Słysząc wzmiankę swojej mamy, oczy Collina aż zabłysnęły z podniecenia, a w jego głowie zapewne zapanował istny szał i ogromny sztorm pomysłów, jednym słowem został nie tyle sprowokowany, co zachęcony do złośliwego działania.
                - Wiesz co, kiedyś mama i ta...
                - Okej! Myślę, że na nas już czas – Penny przerwała mu w porę, błyskawicznie zakrywając jego usta, co ponownie doprowadziło mnie do chichotu. Ta luźna atmosfera między nimi według mnie potwierdzała wyjątkowość ich relacji, a także wielką miłość, jaką Penny darzyła swojego syna. Niejeden rodzic, którego znałam poważnie skarciłby za takie zachowanie, a ona potraktowała to jako dowcip i nieznacznie oraz nieświadomie poprawiła mi humor.
                - Helen powinna być za jakieś pół godziny. Dasz sobie radę sama? - upewniła się z troską w głosie, podczas zdejmowania z siebie jasnego fartucha i odkładając go w należyte miejsce.
                - Jasne – starałam się ją zapewnić, że nie ma się o co martwić, lecz zabrzmiałam jak wystraszona i nie bardzo pewna tego, co przed sekundą z siebie wydobyłam.

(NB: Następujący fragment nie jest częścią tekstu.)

(* ===== verification/Status.v ===== *)
(** * Service status (internal/status)

    Building, comparing and writing the load-balancer ingress of a Service. *)
From S2P Require Import Prelude GoStrings GoSort NetIP Kube Client IPAM.
Local Open Scope Z_scope.

Definition DesiredLoadBalancerIngress (assignedIP : string) : list LoadBalancerIngress :=
  [MkIngress assignedIP ""].

(** The first ingress entry with a non-blank IP, trimmed *)
Fixpoint firstIngressIP (ingresses : list LoadBalancerIngress) : option string :=
  match ingresses with
  | [] => None
  | ingress :: rest =>
    let ip := TrimSpace (ingIP ingress) in
    if bool_decide (ip ≠ "") then Some ip else firstIngressIP rest
  end.

Definition LoadBalancerIngressEqual (current desired : list LoadBalancerIngress) : bool :=
  match firstIngressIP desired with
  | None => bool_decide (length current = 0%nat)
  | Some desiredIP =>
    match current with
    | [c] => bool_decide (TrimSpace (ingIP c) = desiredIP)
    | _ => false
    end
  end.

Definition NeedsLoadBalancerIngressUpdate (service : option KService)
    (desired : list LoadBalancerIngress) : bool :=
  match service with
  | None => true
  | Some s => negb (LoadBalancerIngressEqual (ksIngress s) desired)
  end.

Definition HasLoadBalancerIngressIPInPool (service : option KService) (pool : list Addr) : bool :=
  match service with
  | None => false
  | Some s =>
    existsb (λ ingress,
      let ip := TrimSpace (ingIP ingress) in
      if bool_decide (ip = "") then false else
      match ParseAddr ip with
      | Some addr => Is4 addr && bool_decide (addr ∈ pool)
      | None => false
      end) (ksIngress s)
  end.

(** Errors of this package: a nil Service, or the client's error *)
Inductive StatusError (E : Type) : Type :=
| StatusServiceNil
| StatusUpdateFailed (e : E).
Global Arguments StatusServiceNil {E}.
Global Arguments StatusUpdateFailed {E} _.

Section update.
Context {W E : Type} (C : Client W E).

(** Writes the status only when the desired ingress differs.  The Service is an
    in-out argument: on success its status becomes the one the server stored. *)
Definition UpdateServiceLoadBalancerStatus (service : option KService)
    (desired : list LoadBalancerIngress) (w : W) :
    W * option KService * result (StatusError E) bool :=
  match service with
  | None => (w, None, Err StatusServiceNil)
  | Some s =>
    if negb (NeedsLoadBalancerIngressUpdate (Some s) desired) then (w, Some s, Ok false) else
    let updated := set_ingress s desired in
    match cl_status_update C updated w with
    | (w, Err e) => (w, Some s, Err (StatusUpdateFailed e))
    | (w, Ok updated) => (w, Some (set_ingress s (ksIngress updated)), Ok true)
    end
  end.
End update.

(** ** Facts *)
Lemma firstIngressIP_desired ip :
  TrimSpace ip = ip → ip ≠ "" → firstIngressIP (DesiredLoadBalancerIngress ip) = Some ip.
Proof. intros Ht Hne. simpl. rewrite Ht. by rewrite bool_decide_eq_true_2. Qed.

(** The comparison of the desired status with the current one: no update is
    needed exactly when the current ingress is one entry with that address. *)
Lemma ingress_equal_desired current addr :
  ipv4_wf addr →
  LoadBalancerIngressEqual current (DesiredLoadBalancerIngress (AddrString addr)) = true ↔
  ∃ c, current = [c] ∧ TrimSpace (ingIP c) = AddrString addr.
Proof.
  intros [H4 Hwf]. unfold LoadBalancerIngressEqual.
  rewrite firstIngressIP_desired by (auto using TrimSpace_AddrString, AddrString_nonempty).
  destruct current as [|c [|d l]]; [naive_solver| |naive_solver].
  rewrite bool_decide_eq_true. naive_solver.
Qed.

Lemma ingress_equal_nil current : LoadBalancerIngressEqual current [] = true ↔ current = [].
Proof.
  unfold LoadBalancerIngressEqual. cbn. rewrite bool_decide_eq_true.
  by destruct current.
Qed.

Section update_facts.
Context {W E : Type} (C : Client W E) `{!ClientSpec C}.

(** Publishing an allocated address is correct on both branches: when
    [UpdateServiceLoadBalancerStatus] succeeds, the in-memory Service has exactly
    one ingress entry and it reads as the address; the stored object is untouched
    if no write was needed, and otherwise has exactly the desired ingress. *)
Theorem update_status_correct s addr w w' s' b stored :
  ipv4_wf addr → cs_services w !! objectKey s = Some stored →
  UpdateServiceLoadBalancerStatus C (Some s) (DesiredLoadBalancerIngress (AddrString addr)) w
    = (w', s', Ok b) →
  ∃ s1 c, s' = Some s1 ∧ ksIngress s1 = [c] ∧ TrimSpace (ingIP c) = AddrString addr ∧
    cs_services w' =
      if b then <[objectKey s := set_ingress stored (DesiredLoadBalancerIngress (AddrString addr))]>
                  (cs_services w)
      else cs_services w.
Proof.
  intros Hwf Hst. unfold UpdateServiceLoadBalancerStatus, NeedsLoadBalancerIngressUpdate.
  rewrite negb_involutive. destruct (LoadBalancerIngressEqual _ _) eqn:Heq.
  - apply ingress_equal_desired in Heq as (c & Hc & Hip); [|done].
    intros [= <- <- <-]. eauto 10.
  - destruct (cl_status_update C _ w) as [w1 [u|e]] eqn:Hup; [|done]. intros [= <- <- <-].
    apply cs_status_ok in Hup as (st & Hst' & -> & Hw). unfold objectKey in *. simpl in *.
    assert (st = stored) as -> by congruence.
    eexists _, (MkIngress (AddrString addr) ""). split_and!; [done..| |done].
    by apply TrimSpace_AddrString; destruct Hwf.
Qed.

(** Clearing the status of a Service that has none writes nothing. *)
Lemma update_status_clear_noop s w :
  ksIngress s = [] → UpdateServiceLoadBalancerStatus C (Some s) [] w = (w, Some s, Ok false).
Proof.
  intros H. unfold UpdateServiceLoadBalancerStatus, NeedsLoadBalancerIngressUpdate.
  by rewrite H.
Qed.

(** Whatever the outcome, the cluster is unchanged or has the desired ingress on
    the one object addressed. *)
Lemma update_status_frame s desired w w' s' res :
  UpdateServiceLoadBalancerStatus C (Some s) desired w = (w', s', res) →
  cs_services w' = cs_services w ∨
  ∃ stored, cs_services w !! objectKey s = Some stored ∧
    cs_services w' = <[objectKey s := set_ingress stored desired]> (cs_services w).
Proof.
  unfold UpdateServiceLoadBalancerStatus. destruct (negb _); [intros [= <- _ _]; by left|].
  destruct (cl_status_update C _ w) as [w1 [u|e]] eqn:Hup; intros [= <- _ _].
  - apply cs_status_ok in Hup as (st & ? & -> & ?). right. eauto.
  - apply cs_status_err in Hup as [?|(st & ? & ?)]; [by left|right; eauto].
Qed.
End update_facts.

(** Ownership of a published address: [HasLoadBalancerIngressIPInPool] holds exactly
    when some trimmed ingress entry is the printed form of a pool address. *)
Lemma HasIngressInPool_spec s pool :
  Forall ipv4_wf pool →
  HasLoadBalancerIngressIPInPool (Some s) pool = true ↔
  ∃ ing addr, ing ∈ ksIngress s ∧ addr ∈ pool ∧ TrimSpace (ingIP ing) = AddrString addr.
Proof.
  intros Hpool. unfold HasLoadBalancerIngressIPInPool. rewrite existsb_spec.
  rewrite Forall_forall in Hpool. split.
  - intros (ing & Hin & H). case_bool_decide; [done|].
    destruct (ParseAddr _) as [addr|] eqn:Hp; [|done]. bool_props.
    exists ing, addr. destruct (AddrString_ParseAddr _ _ Hp) as [? _]; done.
  - intros (ing & addr & Hin & Hpl & E). exists ing. split; [done|].
    destruct (Hpool addr Hpl) as [H4 Hwf]. rewrite E.
    rewrite bool_decide_eq_false_2 by (by apply AddrString_nonempty).
    rewrite ParseAddr_AddrString, H4 by done. simpl. by apply bool_decide_eq_true.
Qed.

                - W takim razie do zobaczenia jutro. - Kobieta uśmiechnęła się i łapiąc Collina za rękę, skierowała się w stronę drzwi wyjściowych. Malec pomachał mi na do widzenia lizakiem, który wcześniej podprowadził z jednego z regałów, co równało się małemu przestępstwu i zapewne nie umknie uwadze jego mamy. - Ach, bym zapomniała! - zawołała rudowłosa, odwracając się z powrotem do mnie. - Powiedz Helen, że Niall dowiezie resztę jajek popołudniu.

~*~

                Budzik uderzył mnie brutalnie w twarz swoim irytującym i jakże głośnym brzęczeniem, tym samym zwiastując nadejście godziny szóstej, kiedy to powinienem był wstać, żeby wyrobić się ze wszystkimi rzeczami, jakie miałam na głowie co dzień rano. Zamiast bezzwłocznego podniesienia się chociażby do pozycji siedzącej, przekręciłem się ospale na drugi bok i klnąc pod nosem na donośne urządzenie, stojące na stoliku przy łóżku, zmrużyłem oczy jeszcze na kilka minut. Obudził mnie dopiero krzyk ojca dochodzący z dołu i informujący mnie o tym, że zaspałem i nie pozostało mi wiele czasu na przygotowanie auta do odjazdu, a tym bardziej na śniadanie i inne czynności, jakie zwykłem wykonywać po przebudzeniu się. Spojrzawszy na zegarek wskazujący prawie kwadrans przed siódmą, zdałem sobie sprawę, że takie ignorowanie alarmu do pobudki nie prowadzi do niczego dobrego i trzeba by wreszcie, albo wstawać natychmiast po jego usłyszeniu, albo kłaść się wcześniej spać, co raczej było ciężkie do osiągnięcia. Moja pomoc rodzicom w interesach i na farmie z początku ograniczała się jedynie do sprzątania u zwierząt i karmienia ich, a także do drobnych prac na ogrodzie, ale im starszy byłem, tym o więcej mnie proszono. Z początku właśnie proszono, później weszło to w nawyk i rutynę, przeradzając się w najzwyklejszy obowiązek, z tym że za rozwożenie towaru po pobliskich miasteczkach ojciec płacił mi „drobne kieszonkowe”, żebym zawsze miał coś przy sobie na swoje wydatki. Zresztą sam kiedyś powiedział, że na to zasługuję, bo gdyby nie ja, to zdecydowanie nie nadążałby z robotą. Robiłem to tylko latem, w trakcie roku szkolnego rodzice woleli, abym skupiał się w całości na nauce, dlatego też wtedy wykonywałem jedynie drobne zadania nie pochłaniające zbyt wiele czasu. Może i praca na farmie nie należała do najlepszych, ale z drugiej strony nie miałem też na co narzekać. Z czasem polubiłem pewne rzeczy takie, jak na przykład to całe rozwożenie jajek do sklepików, bo poznałem przez to kilka ciekawych osób, poza tym uwielbiałem jeździć samochodem. Byle pretekst wydawał się być dobry, aby wsiąść za kółko i pojechać choćby te kilka kilometrów do Riverchapel. Niestety benzyna kosztowała, i to sporo, więc nie mogłem sobie pozwolić na żadne dłuższe wycieczki, przynajmniej nie często, dlatego ta fucha sprawiała mi przyjemność.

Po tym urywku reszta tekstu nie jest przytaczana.